「自分語り」のオレ様系上司が社員の士気を下げる

サラリーマンの場合、大体、年を取るにつれて、肩書は上がっていくケースが多い。また、目上の人に対して、敬語を使うといったように、縦の序列を意識した「上意下達」的コミュニケーションが一般的で、自然と年を取れば、話を黙って聞いてくれたり、調子を合わせてくれたりする後輩が増えてくる。

そんな調子で「オレ語り」がデフォルトになってしまう人も多い。最近、飲み会に参加したがらない若い人が少なくないと言うが、こういう「俺の言うことを聞け」おじさんの説教に辟易しているところもあるのではないだろうか。人(部下)の話を聞かない。アドバイスを求めようとすれば、必ず「自分の話」にすり替わっている。自分をアピールし、自分の手柄をなぜか話に盛り込んでくる。そんな「オレ語り」系のおじさん上司、皆さんの周りにも一人や二人必ずいるはずである。

▼SNSの8割は「自分の話ばかりする人」

もちろん、「話したがり」はおじさんばかりとは限らない。

写真=iStock.com/Mlenny

英リバプール大学のロビン・ダンバー教授らの調査(1997年)によると、人は会話の60%、自分の話をしているのだそうだ。ソーシャルメディア上では、その比率がぐんと高まり、20%のinformer(客観的な情報を提供する人)であるのに対して、80%が“me”former(つまり、自分の話ばかりする人)。確かに、ソーシャルメディアには、「こんなおいしいものを食べた」とか「どこそこに行った」とかという、「自分話」であふれている。特に、セルフィー、ソーシャルメディア世代の若者に「ナルシスト」が増えているとする分析もよく見かける。

女性だって、おじさん以上に自分の話をする。
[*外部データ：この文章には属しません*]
(* ===== verification/Lines.v ===== *)
(** * Lines: splitting a byte stream at newlines

    What [bufio.Reader.ReadString] and [strings.SplitAfter] make of a text: shared by
    the reader of a shell's output and by the line windows of the file operations. *)

From S2P Require Import Prelude.

Abbreviation text := (list ascii).
Definition newline : ascii := "010"%char.

(** The complete lines, delimiter included, and the bytes after the last of them. *)
Fixpoint splitLines (s : text) : list text * text :=
  match s with
  | [] => ([], [])
  | c :: s' =>
      let '(ls, rest) := splitLines s' in
      if bool_decide (c = newline) then ([c] :: ls, rest)
      else match ls with
           | l :: ls' => ((c :: l) :: ls', rest)
           | [] => ([], c :: rest)
           end
  end.
(** What reaches the channel: the last fragment only when the pipe has ended. *)
Definition readLines (s : text) (eof : bool) : list text :=
  let '(ls, rest) := splitLines s in
  ls ++ (if eof && negb (bool_decide (rest = [])) then [rest] else []).

Lemma splitLines_app s t :
  splitLines (s ++ t) = ((splitLines s).1 ++ (splitLines ((splitLines s).2 ++ t)).1, (splitLines ((splitLines s).2 ++ t)).2).
Proof.
  induction s as [|c s IH]; [simpl; by destruct (splitLines t)|]. simpl. rewrite IH. destruct (splitLines s) as [ls r]. simpl.
  destruct (splitLines (r ++ t)) as [ls2 r2] eqn:E. simpl. case_bool_decide as Hc; [by simpl; rewrite E|].
  destruct ls as [|l ls]; simpl; [|by rewrite E]. rewrite E, bool_decide_false by done. by destruct ls2.
Qed.

Lemma splitLines_concat s : concat (splitLines s).1 ++ (splitLines s).2 = s.
Proof.
  induction s as [|c s IH]; [done|]. simpl. destruct (splitLines s) as [ls r]. simpl in IH.
  case_bool_decide; [simpl; by rewrite IH|]. destruct ls; simpl in *; by rewrite IH.
Qed.

Lemma splitLines_rest s : newline ∉ (splitLines s).2.
Proof.
  induction s as [|c s IH]; [apply not_elem_of_nil|]. simpl. destruct (splitLines s) as [ls r]. simpl in IH.
  case_bool_decide as Hc; [done|]. destruct ls; [|done]. simpl. rewrite not_elem_of_cons. auto.
Qed.

Lemma splitLines_one l : newline ∉ l → splitLines (l ++ [newline]) = ([l ++ [newline]], []).
Proof.
  induction l as [|c l IH]; [done|]. rewrite not_elem_of_cons. intros [Hc Hl]. simpl. rewrite IH by done.
  by rewrite bool_decide_false by done.
Qed.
しかし、一方的に話すことはなく、自分の話をし、相手の話も聞く。じゃんけんでいえば、あいこを続けるバランス感覚で、延々と「会話」を楽しむのだ。

このように、「ダメ出し」「自分語り」大好きなオレ様系上司が跋扈し、部下の働きを認めることも、ほめることもないという、深刻な職場の「コミュ力の“貧困”」が社員の士気を阻害し、日本の会社によどみを生んでいる。そうしたカルチャーの下で、本当のコミュ力を鍛えることのなかったおじさんたちが、仕事を離れた時、青ざめるのだ。「人とのつながり方がわからない」と。